Records excerpted from a collection:
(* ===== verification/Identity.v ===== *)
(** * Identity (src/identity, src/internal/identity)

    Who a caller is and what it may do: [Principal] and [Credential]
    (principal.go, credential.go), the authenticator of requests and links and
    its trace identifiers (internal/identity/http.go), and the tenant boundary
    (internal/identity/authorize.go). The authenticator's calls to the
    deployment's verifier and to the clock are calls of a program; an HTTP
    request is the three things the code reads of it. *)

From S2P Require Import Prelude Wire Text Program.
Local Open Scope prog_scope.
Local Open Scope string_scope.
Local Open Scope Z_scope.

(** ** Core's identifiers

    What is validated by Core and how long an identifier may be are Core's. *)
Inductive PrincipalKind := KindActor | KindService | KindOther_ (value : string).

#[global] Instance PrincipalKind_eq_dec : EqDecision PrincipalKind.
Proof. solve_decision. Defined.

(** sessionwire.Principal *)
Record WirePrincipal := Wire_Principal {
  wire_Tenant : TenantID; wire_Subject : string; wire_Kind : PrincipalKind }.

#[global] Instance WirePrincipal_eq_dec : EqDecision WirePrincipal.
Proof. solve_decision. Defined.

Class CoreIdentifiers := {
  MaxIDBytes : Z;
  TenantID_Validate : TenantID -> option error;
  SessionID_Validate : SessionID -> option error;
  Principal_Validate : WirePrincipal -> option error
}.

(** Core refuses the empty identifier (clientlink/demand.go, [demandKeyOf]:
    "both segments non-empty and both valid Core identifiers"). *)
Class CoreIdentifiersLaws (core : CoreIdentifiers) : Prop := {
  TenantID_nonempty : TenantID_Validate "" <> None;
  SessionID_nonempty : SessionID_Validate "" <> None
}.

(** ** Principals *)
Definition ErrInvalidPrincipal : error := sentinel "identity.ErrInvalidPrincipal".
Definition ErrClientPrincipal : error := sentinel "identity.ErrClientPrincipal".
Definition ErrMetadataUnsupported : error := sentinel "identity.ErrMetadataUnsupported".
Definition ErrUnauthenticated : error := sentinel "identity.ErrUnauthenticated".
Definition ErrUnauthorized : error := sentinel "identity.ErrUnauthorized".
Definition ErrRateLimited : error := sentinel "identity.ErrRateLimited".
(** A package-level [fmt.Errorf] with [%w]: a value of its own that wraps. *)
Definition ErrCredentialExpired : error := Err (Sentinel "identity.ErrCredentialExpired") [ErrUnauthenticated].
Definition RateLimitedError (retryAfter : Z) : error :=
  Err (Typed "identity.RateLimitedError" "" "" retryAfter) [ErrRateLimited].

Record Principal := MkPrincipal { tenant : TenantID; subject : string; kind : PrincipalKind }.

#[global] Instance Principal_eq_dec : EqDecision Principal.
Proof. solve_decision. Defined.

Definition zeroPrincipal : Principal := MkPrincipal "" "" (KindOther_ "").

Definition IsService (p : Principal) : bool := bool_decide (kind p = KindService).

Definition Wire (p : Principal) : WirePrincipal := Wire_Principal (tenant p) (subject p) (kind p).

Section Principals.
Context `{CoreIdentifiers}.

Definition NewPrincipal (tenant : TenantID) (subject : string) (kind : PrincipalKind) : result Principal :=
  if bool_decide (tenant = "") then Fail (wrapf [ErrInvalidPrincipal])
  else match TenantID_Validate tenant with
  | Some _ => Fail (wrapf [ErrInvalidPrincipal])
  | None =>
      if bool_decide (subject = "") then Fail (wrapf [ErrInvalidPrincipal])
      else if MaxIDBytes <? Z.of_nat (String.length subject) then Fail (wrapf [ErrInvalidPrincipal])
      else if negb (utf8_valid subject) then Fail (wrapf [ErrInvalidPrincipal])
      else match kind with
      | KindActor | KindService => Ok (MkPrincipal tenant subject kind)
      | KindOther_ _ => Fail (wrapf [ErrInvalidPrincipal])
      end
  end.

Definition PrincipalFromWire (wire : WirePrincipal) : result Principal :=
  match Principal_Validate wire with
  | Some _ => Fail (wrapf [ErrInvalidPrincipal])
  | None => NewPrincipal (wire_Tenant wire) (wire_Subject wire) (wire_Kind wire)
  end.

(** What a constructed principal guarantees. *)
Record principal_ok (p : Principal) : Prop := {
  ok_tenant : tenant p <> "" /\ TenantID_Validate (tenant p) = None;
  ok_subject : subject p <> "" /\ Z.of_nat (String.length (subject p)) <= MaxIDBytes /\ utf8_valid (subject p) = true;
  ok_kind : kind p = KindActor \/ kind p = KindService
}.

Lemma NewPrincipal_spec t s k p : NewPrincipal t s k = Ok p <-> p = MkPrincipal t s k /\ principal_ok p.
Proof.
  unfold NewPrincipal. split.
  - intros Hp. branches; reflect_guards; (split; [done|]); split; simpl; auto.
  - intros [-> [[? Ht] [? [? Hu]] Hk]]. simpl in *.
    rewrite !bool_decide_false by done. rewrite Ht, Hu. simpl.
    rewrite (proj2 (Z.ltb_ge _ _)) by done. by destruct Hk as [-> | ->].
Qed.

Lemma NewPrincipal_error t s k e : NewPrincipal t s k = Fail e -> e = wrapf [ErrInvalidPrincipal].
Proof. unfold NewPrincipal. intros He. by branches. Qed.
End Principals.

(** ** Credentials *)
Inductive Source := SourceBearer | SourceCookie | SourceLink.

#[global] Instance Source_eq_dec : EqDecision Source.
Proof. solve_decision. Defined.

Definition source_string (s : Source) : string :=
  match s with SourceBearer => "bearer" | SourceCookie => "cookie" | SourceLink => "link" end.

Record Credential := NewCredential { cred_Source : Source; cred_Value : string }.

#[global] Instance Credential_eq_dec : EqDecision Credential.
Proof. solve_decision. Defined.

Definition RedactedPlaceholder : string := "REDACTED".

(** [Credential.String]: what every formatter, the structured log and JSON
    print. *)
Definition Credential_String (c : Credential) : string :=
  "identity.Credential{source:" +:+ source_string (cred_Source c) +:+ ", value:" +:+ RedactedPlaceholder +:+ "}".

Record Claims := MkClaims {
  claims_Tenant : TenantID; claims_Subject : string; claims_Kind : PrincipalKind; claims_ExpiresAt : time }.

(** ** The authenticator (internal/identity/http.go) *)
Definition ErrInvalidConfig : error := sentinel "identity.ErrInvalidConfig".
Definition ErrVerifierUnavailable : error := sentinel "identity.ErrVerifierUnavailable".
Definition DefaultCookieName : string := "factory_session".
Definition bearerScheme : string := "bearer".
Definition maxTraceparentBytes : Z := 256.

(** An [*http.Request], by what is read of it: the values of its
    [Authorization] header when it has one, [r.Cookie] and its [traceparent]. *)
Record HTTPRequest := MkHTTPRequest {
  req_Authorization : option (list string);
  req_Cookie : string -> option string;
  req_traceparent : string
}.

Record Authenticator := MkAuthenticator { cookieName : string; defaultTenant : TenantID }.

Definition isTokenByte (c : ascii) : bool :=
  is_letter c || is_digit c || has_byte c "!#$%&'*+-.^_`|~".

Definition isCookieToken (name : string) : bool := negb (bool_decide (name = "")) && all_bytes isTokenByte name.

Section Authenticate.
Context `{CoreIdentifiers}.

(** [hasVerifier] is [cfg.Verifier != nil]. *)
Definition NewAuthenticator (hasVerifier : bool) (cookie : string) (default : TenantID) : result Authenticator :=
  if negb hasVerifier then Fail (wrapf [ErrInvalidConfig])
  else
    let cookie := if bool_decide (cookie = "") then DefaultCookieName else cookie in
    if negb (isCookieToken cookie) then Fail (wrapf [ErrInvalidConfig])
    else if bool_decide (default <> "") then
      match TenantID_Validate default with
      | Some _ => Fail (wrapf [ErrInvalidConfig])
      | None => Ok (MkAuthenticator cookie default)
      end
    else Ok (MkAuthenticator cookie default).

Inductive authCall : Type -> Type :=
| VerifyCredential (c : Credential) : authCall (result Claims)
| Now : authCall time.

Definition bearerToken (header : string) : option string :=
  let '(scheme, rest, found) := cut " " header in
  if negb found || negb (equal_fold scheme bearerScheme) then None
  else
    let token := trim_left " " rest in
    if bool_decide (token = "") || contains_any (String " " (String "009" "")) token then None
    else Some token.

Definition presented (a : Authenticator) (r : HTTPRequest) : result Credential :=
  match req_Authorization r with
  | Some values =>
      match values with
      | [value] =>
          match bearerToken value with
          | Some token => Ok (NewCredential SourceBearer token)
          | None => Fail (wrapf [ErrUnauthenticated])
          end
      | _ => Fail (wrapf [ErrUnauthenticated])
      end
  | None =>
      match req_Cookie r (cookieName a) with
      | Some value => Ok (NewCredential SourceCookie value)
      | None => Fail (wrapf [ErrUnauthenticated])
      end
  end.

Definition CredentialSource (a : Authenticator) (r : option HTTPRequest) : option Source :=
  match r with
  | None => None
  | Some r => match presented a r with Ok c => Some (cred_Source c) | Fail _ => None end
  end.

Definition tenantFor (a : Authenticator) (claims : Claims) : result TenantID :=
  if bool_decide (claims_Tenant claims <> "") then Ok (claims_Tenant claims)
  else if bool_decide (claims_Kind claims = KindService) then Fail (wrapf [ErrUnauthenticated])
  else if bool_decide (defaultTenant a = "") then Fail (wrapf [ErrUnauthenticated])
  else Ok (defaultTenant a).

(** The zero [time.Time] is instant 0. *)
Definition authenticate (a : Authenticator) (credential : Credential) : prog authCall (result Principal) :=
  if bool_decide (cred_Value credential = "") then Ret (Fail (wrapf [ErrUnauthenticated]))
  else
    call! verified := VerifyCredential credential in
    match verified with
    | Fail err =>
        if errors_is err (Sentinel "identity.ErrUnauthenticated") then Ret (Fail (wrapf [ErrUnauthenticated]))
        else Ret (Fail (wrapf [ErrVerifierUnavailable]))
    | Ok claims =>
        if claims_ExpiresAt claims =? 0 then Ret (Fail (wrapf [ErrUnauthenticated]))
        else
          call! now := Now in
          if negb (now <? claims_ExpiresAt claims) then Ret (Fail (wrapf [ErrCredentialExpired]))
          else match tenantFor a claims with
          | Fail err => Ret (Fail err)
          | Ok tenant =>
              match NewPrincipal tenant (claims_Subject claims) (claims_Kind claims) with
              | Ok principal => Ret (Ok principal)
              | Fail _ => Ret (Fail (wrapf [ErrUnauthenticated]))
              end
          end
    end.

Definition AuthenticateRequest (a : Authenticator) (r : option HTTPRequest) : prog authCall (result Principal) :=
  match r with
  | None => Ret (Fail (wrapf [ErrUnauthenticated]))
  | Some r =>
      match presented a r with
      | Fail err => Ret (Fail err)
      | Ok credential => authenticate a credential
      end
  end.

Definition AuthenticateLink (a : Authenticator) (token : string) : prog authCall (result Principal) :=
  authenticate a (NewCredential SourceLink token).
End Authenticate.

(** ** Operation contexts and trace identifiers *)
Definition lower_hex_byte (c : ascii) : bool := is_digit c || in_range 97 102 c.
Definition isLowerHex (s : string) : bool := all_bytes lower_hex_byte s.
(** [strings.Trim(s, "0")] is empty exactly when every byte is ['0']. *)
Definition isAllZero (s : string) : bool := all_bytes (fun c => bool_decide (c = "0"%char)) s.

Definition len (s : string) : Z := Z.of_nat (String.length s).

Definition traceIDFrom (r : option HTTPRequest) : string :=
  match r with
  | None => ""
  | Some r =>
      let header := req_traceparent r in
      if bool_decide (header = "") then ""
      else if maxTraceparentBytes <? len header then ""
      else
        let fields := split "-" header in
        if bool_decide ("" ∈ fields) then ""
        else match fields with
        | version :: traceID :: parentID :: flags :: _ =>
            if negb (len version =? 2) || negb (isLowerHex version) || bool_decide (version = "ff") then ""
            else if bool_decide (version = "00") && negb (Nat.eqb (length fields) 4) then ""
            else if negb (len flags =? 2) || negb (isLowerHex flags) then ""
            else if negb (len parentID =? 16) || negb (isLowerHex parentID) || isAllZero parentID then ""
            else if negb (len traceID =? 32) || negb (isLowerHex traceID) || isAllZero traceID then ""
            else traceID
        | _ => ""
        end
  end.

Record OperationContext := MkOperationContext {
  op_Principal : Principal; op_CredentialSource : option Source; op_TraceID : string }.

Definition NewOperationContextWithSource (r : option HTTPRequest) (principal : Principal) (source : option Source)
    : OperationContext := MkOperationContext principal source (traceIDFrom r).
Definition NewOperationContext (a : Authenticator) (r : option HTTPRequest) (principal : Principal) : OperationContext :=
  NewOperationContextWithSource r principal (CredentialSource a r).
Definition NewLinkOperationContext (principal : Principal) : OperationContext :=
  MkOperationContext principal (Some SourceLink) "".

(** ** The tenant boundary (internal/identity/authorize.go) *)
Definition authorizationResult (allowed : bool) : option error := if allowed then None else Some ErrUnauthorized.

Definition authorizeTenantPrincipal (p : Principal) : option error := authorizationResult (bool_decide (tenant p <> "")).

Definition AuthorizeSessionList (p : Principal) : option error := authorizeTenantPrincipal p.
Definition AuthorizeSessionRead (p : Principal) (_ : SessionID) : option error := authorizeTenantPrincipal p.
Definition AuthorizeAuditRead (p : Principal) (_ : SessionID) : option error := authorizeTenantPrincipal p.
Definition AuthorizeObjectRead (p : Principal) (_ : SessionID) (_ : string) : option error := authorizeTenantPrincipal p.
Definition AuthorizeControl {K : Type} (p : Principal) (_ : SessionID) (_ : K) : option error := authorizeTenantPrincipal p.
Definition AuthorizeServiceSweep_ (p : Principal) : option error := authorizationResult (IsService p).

_Exercise description_: For this data, state how many lines include the word "isTokenByte", with nothing added.

_Finished task_: 2